Dass man damit Geld verdient, liegt allerdings nicht an den vermeintlichen Fehlern oder Unklarheiten (sehe ich in der Tat anders) der VO, sondern daran, dass sich die Fluggesellschaften auch dann nicht in der Pflicht fühlen, wenn die Rechtslage eindeutig ist. Und das ist in neun von zehn Fällen so.
Präzise oder nicht, rechtstreu oder nicht – die VO ernährt Dich, deshalb darfst Du sie meinetwegen auch ein bisschen lieb haben wie ein hässliches, gehbehindertes Hündchen (die VO, nicht Du!).
Was den Begriff des "Fluges" anbelangt, bedurfte der ja nur deswegen der Auslegung, weil sich deutsche Gerichte international nicht zuständig fühlen wollten. War also eigentlich gar keine Frage DIESER VO, sondern eher die der EuGVVO. Inzidenter ging es um den "Flug"-Begriff. Hätte man mit demselben Ergebnis auch anders lösen können.
Der Anlass ist mir herzlich egal. Wäre es nicht dieser gewesen, hätte es einen anderen gegeben. Tatsache bleibt: Es kommt jemand mit einer Verordnung über
Fluggastrechte daher und erklärt nicht, was er damit meint – obwohl es bei nahezu jedem Fall genau darauf ankommt, was einen Flug ausmacht. Eine juristische Lachnummer in meinen Augen.
Dass relativ viele Fälle vorm EuGH landen, halte ich ehrlich gesagt eher für ein deutsches Problem. Man muss sich ja nur ansehen, wie groß der Anteil jener EuGH-Entscheidungen ist, bei denen die Vorlage entweder vom BGH oder von anderen deutschen Gerichten gekommen ist. Denkt man sich die "deutschen Fälle" aus der Rechtsprechung des EuGH zur EU-VO weg, könnte man den Eindruck haben, dass der Verordnungsgeber hier eine ziemlich solide Arbeit abgeliefert hat.
Kann man so sehen, ist aber in meinen Augen eher ein Beweis für die Zugänglichkeit und Leistungsfähigkeit des deutschen Rechtssystems. Klag doch mal in Palermo auf 600 €. Oder frag doch mal beim Kassationshof, wo man selbst schwierigste Rechtsfragen mit ein paar Sätzen wegbügelt, ob man sich wie der zuständige Senat beim BGH die Arbeit machen mag, ein ums andere Mal aus dem Brüsseler und Straßburger Stroh Gold zu spinnen.

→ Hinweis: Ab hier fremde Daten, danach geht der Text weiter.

(** * experiment_runner: task expansion, skip/resume decisions, result
      extraction and table aggregation

    A shallow embedding of [utils.py], [config.py], [algo_runner.py],
    [convert_fbs_to_csv.py] and the quick-test gate of
    [run_exp_for_config.py], followed by the properties of the pipeline.

    Conventions of the embedding.
    - A Python [str] is a [string]; its characters stand for the code points
      below 256, compared by code point as Python does.
    - A Python [int] is a [Z]; [str(n)] is stdpp's [pretty].
    - The file system is explicit state ([disk]); a loop that [continue]s or
      appends to a list is a fold over that state.
    - [sys.exit] and an exception that leaves a function are [None]. *)

From Stdlib Require Import ZArith Ascii String.
From stdpp Require Import gmap strings list pretty sorting.

Local Open Scope Z_scope.


(** ** Python string primitives *)

(** [str.isspace] for one character: the white space code points below 256. *)
Definition isspace (c : ascii) : bool :=
  let n := nat_of_ascii c in
  ((9 <=? n)%nat && (n <=? 13)%nat) || ((28 <=? n)%nat && (n <=? 32)%nat)
  || (n =? 133)%nat || (n =? 160)%nat.

Fixpoint lstrip (s : string) : string :=
  match s with
  | String c s' => if isspace c then lstrip s' else s
  | EmptyString => EmptyString
  end.

Definition rstrip (s : string) : string := String.rev (lstrip (String.rev s)).

(** [s.strip()] *)
Definition strip (s : string) : string := rstrip (lstrip s).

Kurz: Ich halte die EU-VO gelungen, nicht aber die Fähigkeit der deutschen Gerichtsbarkeit, mit dieser umzugehen. Das ist ein riesiges Missverständnis: Hierzulande geht es immer um Verschulden, die teleologische Auslegung ist nur eine von mehreren Methoden - und meiner Meinung nach nicht die entscheidende. Europa denkt eher pragmatisch. Die Frage, was will die VO erreichen, überragt die grammatikalische, die systematische und die historische Auslegung bei weitem.
Die teleologische Auslegung sei nicht die entscheidende, aber die Frage, was die VO erreichen will, überrage die anderen Auslegungskriterien? – Verstehe ich nicht. – Wenn nicht die obersten Gerichte mit diesem Stück Gesetzgebungskunst sehr großzügig zweckgerichtet umgehen würden, bliebe nur der systematische Scherbenhaufen, den es in Wahrheit darstellt: man denke nur an die komplett verfehlte Aufspaltung von Flug-Streichungen und Flug-Verspätungen.

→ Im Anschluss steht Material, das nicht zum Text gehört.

(** C3, amended.  [stop()] does not cancel a restart timer: whatever the
    state, it leaves the armed timers and [restartTimeoutHandle] as they
    were.  So when a restart timer is armed in 'standby' and [stop()] is
    called before it fires, the call changes no state, the timer still
    fires, and firing it runs [start()]: the load balancer enters 'starting'
    and asks a new server to listen. *)
Theorem stop_keeps_restart_timer (callback : option Callback) (w : World) :
  timers (rt (world_of (stop callback w))) = timers (rt w) /\
  restartTimeoutHandle (lb (world_of (stop callback w))) =
    restartTimeoutHandle (lb w) /\
  forall t,
    state (lb w) = standby -> armed t (timers (rt w)) = true ->
    exists w1 w2,
      stop callback w = Returned tt w1 /\
      state (lb w1) = standby /\
      armed t (timers (rt w1)) = true /\
      fire t w1 = Returned tt w2 /\
      state (lb w2) = starting /\
      listens (trace (rt w2)) = listens (trace (rt w)) ++ [fresh (rt w)].
Proof.
  rewrite stop_eq.
  world w; simpl.
  split; [destruct callback, st, sv; reflexivity|].
  split; [destruct callback, st, sv; reflexivity|].
  intros t -> Ht.
  destruct callback as [cb|]; simpl; do 2 eexists.
  all: split; [reflexivity|].
  all: split; [reflexivity|].
  all: split; [exact Ht|].
  all: split; [rewrite fire_eq; simpl; rewrite Ht, start_eq; reflexivity|].
  all: split; [reflexivity|].
  all: simpl; now observe.
Qed.

Lemma stop_keeps_restart_timer_witness :
  state (lb (after example_spec [LISTENING 7; STOP None; START; CLOSE])) = standby /\
  armed 1 (timers (rt (after example_spec [LISTENING 7; STOP None; START; CLOSE])))
    = true /\
  exists w1 w2,
    stop (Some 4) (after example_spec [LISTENING 7; STOP None; START; CLOSE])
      = Returned tt w1 /\
    state (lb w1) = standby /\
    armed 1 (timers (rt w1)) = true /\
    fire 1 w1 = Returned tt w2 /\
    state (lb w2) = starting /\
    listens (trace (rt w2)) = [0; 2].
Proof.
  assert (Hs : state (lb (after example_spec [LISTENING 7; STOP None; START; CLOSE]))
               = standby) by (vm_compute; reflexivity).
  assert (Ht : armed 1 (timers (rt (after example_spec
                 [LISTENING 7; STOP None; START; CLOSE]))) = true)
    by (vm_compute; reflexivity).
  split; [exact Hs|]. split; [exact Ht|].
  exact (proj2 (proj2 (stop_keeps_restart_timer (Some 4)
           (after example_spec [LISTENING 7; STOP None; START; CLOSE]))) 1 Hs Ht).
Defined.

(** ** Stopping while starting *)

Lemma traffic_step (ev : Event) (w : World) :
  traffic ev = true -> state (lb w) <> running ->
  exists w', handle ev w = Returned tt w' /\ quiet w w'.
Proof.
  intros Hev Hs; unfold quiet.
  destruct ev; try discriminate Hev; simpl handle;
    rewrite ?addWorkerSupervisor_eq, ?removeWorkerSupervisor_eq,
      ?handleConnection_eq, ?forEachWorkerSupervisor_eq;
    eexists; (split; [reflexivity|]); world w; simpl in Hs |- *.
  - destruct st; try (now elim Hs); simpl; repeat split; now observe.
  - destruct (0 <=? _)%Z; simpl; repeat split.
  - repeat split; now observe.
  - destruct st; try (now elim Hs); simpl; repeat split; now observe.
Qed.

Lemma traffic_run (evs : list Event) :
  forallb traffic evs = true ->
  forall w, state (lb w) <> running ->
  exists w', run evs w = Returned tt w' /\ quiet w w'.
Proof.
  induction evs as [|ev evs IH]; intros Hevs w Hs.
  - exists w; split; [reflexivity|]. now repeat split.
  - simpl in Hevs; apply andb_prop in Hevs as [Hev Hevs].
    destruct (traffic_step ev w Hev Hs) as (w1 & H1 & Q1).
    destruct (IH Hevs w1) as (w2 & H2 & Q2).
    { destruct Q1 as [E _]; now rewrite E. }
    exists w2; split.
    + unfold run; simpl; unfold bind; now rewrite H1.
    + unfold quiet in *; intuition congruence.
Qed.

Lemma handleClose_stopping (w : World) :
  state (lb w) = stopping ->
  exists w',
    handleClose w = Returned tt w' /\
    state (lb w') = standby /\
    closes (trace (rt w')) = closes (trace (rt w)) /\
    dispatched (trace (rt w')) = dispatched (trace (rt w)) /\
    transitions (trace (rt w')) = transitions (trace (rt w)) ++ [standby].
Proof.
  intro Hs; rewrite handleClose_eq, Hs.
  eexists; split; [reflexivity|].
  world w; simpl.
  destruct ns as [[]|]; simpl; repeat split; now observe.
Qed.

(** C7. [stop()] in 'starting' enters 'stopping' and does not close the
    server.  Whatever connections and ring changes follow, nothing is
    closed and no connection is dispatched until the 'listening' event,
    which closes the server, once, and leaves the state 'stopping'; and
    again nothing is closed or dispatched until the 'close' event, which
    enters 'standby'.  Over the whole episode the server is closed exactly
    once, the states entered are 'stopping' then 'standby', and no
    connection reaches a worker. *)
Theorem stop_during_starting
    (w : World) (callback : option Callback) (granted : Address)
    (evs1 evs2 : list Event) :
  reachable w -> state (lb w) = starting ->
  forallb traffic evs1 = true -> forallb traffic evs2 = true ->
  exists sv w1 w2 w3 w4 w5,
    server (lb w) = Some sv /\
    stop callback w = Returned tt w1 /\
    state (lb w1) = stopping /\
    closes (trace (rt w1)) = closes (trace (rt w)) /\
    run evs1 w1 = Returned tt w2 /\
    state (lb w2) = stopping /\
    closes (trace (rt w2)) = closes (trace (rt w)) /\
    handleListening granted w2 = Returned tt w3 /\
    state (lb w3) = stopping /\
    closes (trace (rt w3)) = closes (trace (rt w)) ++ [sv] /\
    run evs2 w3 = Returned tt w4 /\
    state (lb w4) = stopping /\
    handleClose w4 = Returned tt w5 /\
    state (lb w5) = standby /\
    closes (trace (rt w5)) = closes (trace (rt w)) ++ [sv] /\
    transitions (trace (rt w5)) = transitions (trace (rt w)) ++ [stopping; standby] /\
    dispatched (trace (rt w5)) = dispatched (trace (rt w)).
Proof.
  intros Hw Hs Hevs1 Hevs2.
  apply server_created in Hw.
  destruct (server (lb w)) as [sv|] eqn:Hsv; [clear Hw|now elim Hw].
  (* stop() *)
  assert (S1 : exists w1, stop callback w = Returned tt w1 /\
                 state (lb w1) = stopping /\ server (lb w1) = Some sv /\
                 closes (trace (rt w1)) = closes (trace (rt w)) /\
                 dispatched (trace (rt w1)) = dispatched (trace (rt w)) /\
                 transitions (trace (rt w1)) = transitions (trace (rt w)) ++ [stopping]).
  { rewrite stop_eq, Hs. eexists; split; [reflexivity|].
    world w; simpl in Hs, Hsv |- *; subst.
    destruct callback; simpl; repeat split; now observe. }
  destruct S1 as (w1 & H1 & Hs1 & Hsv1 & C1 & D1 & T1).
  (* traffic before the server listens *)
  destruct (traffic_run evs1 Hevs1 w1) as (w2 & H2 & Hs2 & Hsv2 & _ & C2 & D2 & T2);
    [rewrite Hs1; discriminate|].
  rewrite Hs1 in Hs2; rewrite Hsv1 in Hsv2.
  (* 'listening' *)
  assert (S3 : exists w3, handleListening granted w2 = Returned tt w3 /\
                 state (lb w3) = stopping /\
                 closes (trace (rt w3)) = closes (trace (rt w2)) ++ [sv] /\
                 dispatched (trace (rt w3)) = dispatched (trace (rt w2)) /\
                 transitions (trace (rt w3)) = transitions (trace (rt w2))).
  { rewrite handleListening_eq, Hs2, Hsv2. eexists; split; [reflexivity|].
    world w2; simpl in Hs2 |- *. repeat split; try assumption; now observe. }
  destruct S3 as (w3 & H3 & Hs3 & C3 & D3 & T3).
  (* traffic before the server closes *)
  destruct (traffic_run evs2 Hevs2 w3) as (w4 & H4 & Hs4 & _ & _ & C4 & D4 & T4);
    [rewrite Hs3; discriminate|].
  rewrite Hs3 in Hs4.
  (* 'close' *)
  destruct (handleClose_stopping w4 Hs4) as (w5 & H5 & Hs5 & C5 & D5 & T5).
  exists sv, w1, w2, w3, w4, w5.
  repeat split; try assumption; try congruence.
  rewrite T5, T4, T3, T2, T1, <- app_assoc; reflexivity.
Qed.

Was ich mir allerdings wünsche (das wiederhole nun wiederum ich gebetsmühlenartig), ist eine dramatisch stärkere Sanktionierung von Verstößen durch die nationale Aufsichtsbehörde. Die Kontrolle versagt meiner Meinung nach vollständig. Echte Strafen für Fluggesellschaften, die ihren fluggastrechtlichen Pflichten (bei eindeutiger Rechtslage) nicht nachkommen, würden Anwälte in diesem Rechtsbereich weitgehend arbeitslos machen.
Die dazu nötige Behörde dann bitte auch gleich sachlich und personell erweitern auf: Bankgeschäfte, Telekommunikationsverträge, Versicherungsverträge, Gebrauchtwagenhändler, Neuwagenhändler, Handwerker aller Art, Hundehalter und Tomaten aus Holland.
Um zum Thema zurückzukommen. Ich hätte keine Probleme damit, die VO dahin zu erweitern, Fluggästen zumindest nach Verfügbarkeit zu ermöglichen, auch auf einen Flug zeitlich vor dem geplanten umzubuchen. Ist aber meiner Meinung nach überhaupt kein Zankapfel, weil im Zweifel jede Fluggesellschaft das ja gerne macht, wenn die Alternative wäre, auf Fremdunternehmen umzubuchen oder Flugscheinkosten zu erstatten. Und wie gesagt: Wenn gar nichts angeboten wird oder nur eine unzumutbare Ersatzbeförderung, bestehen zumindest meiner Meinung nach keine Bedenken, auch jenen Schaden zu ersetzen, der nur deswegen entsteht, weil der Pax sich einen Flug vor dem geplanten Termin bucht. Leider sieht das LG Potsdam (und damit das AG Königs Wusterhausen) das etwas anders. Aber im Rest der Republik sollte das kein größeres Problem sein.
Jetzt hängst Du aber im Verschuldenserfordernis, das wir doch eigentlich zum Wohle des Fluggasts möglichst zurückdrängen wollen. Wenn nämlich die VO die Fluglinie nicht dazu zwingt, den Fluggast auf dessen Wunsch hin auf eine Verbindung umzubuchen, die ihn früher (aber dadurch noch rechtzeitig) an sein Endziel bringt, dann bleibt Dir als schuldhafte Pflichtverletzung nur die Nicht- oder Zuspätbeförderung.
Ich wiederhole mich: ein gutgemeintes, sehr nötiges, aber sehr schlecht gemachtes Stück Gesetz.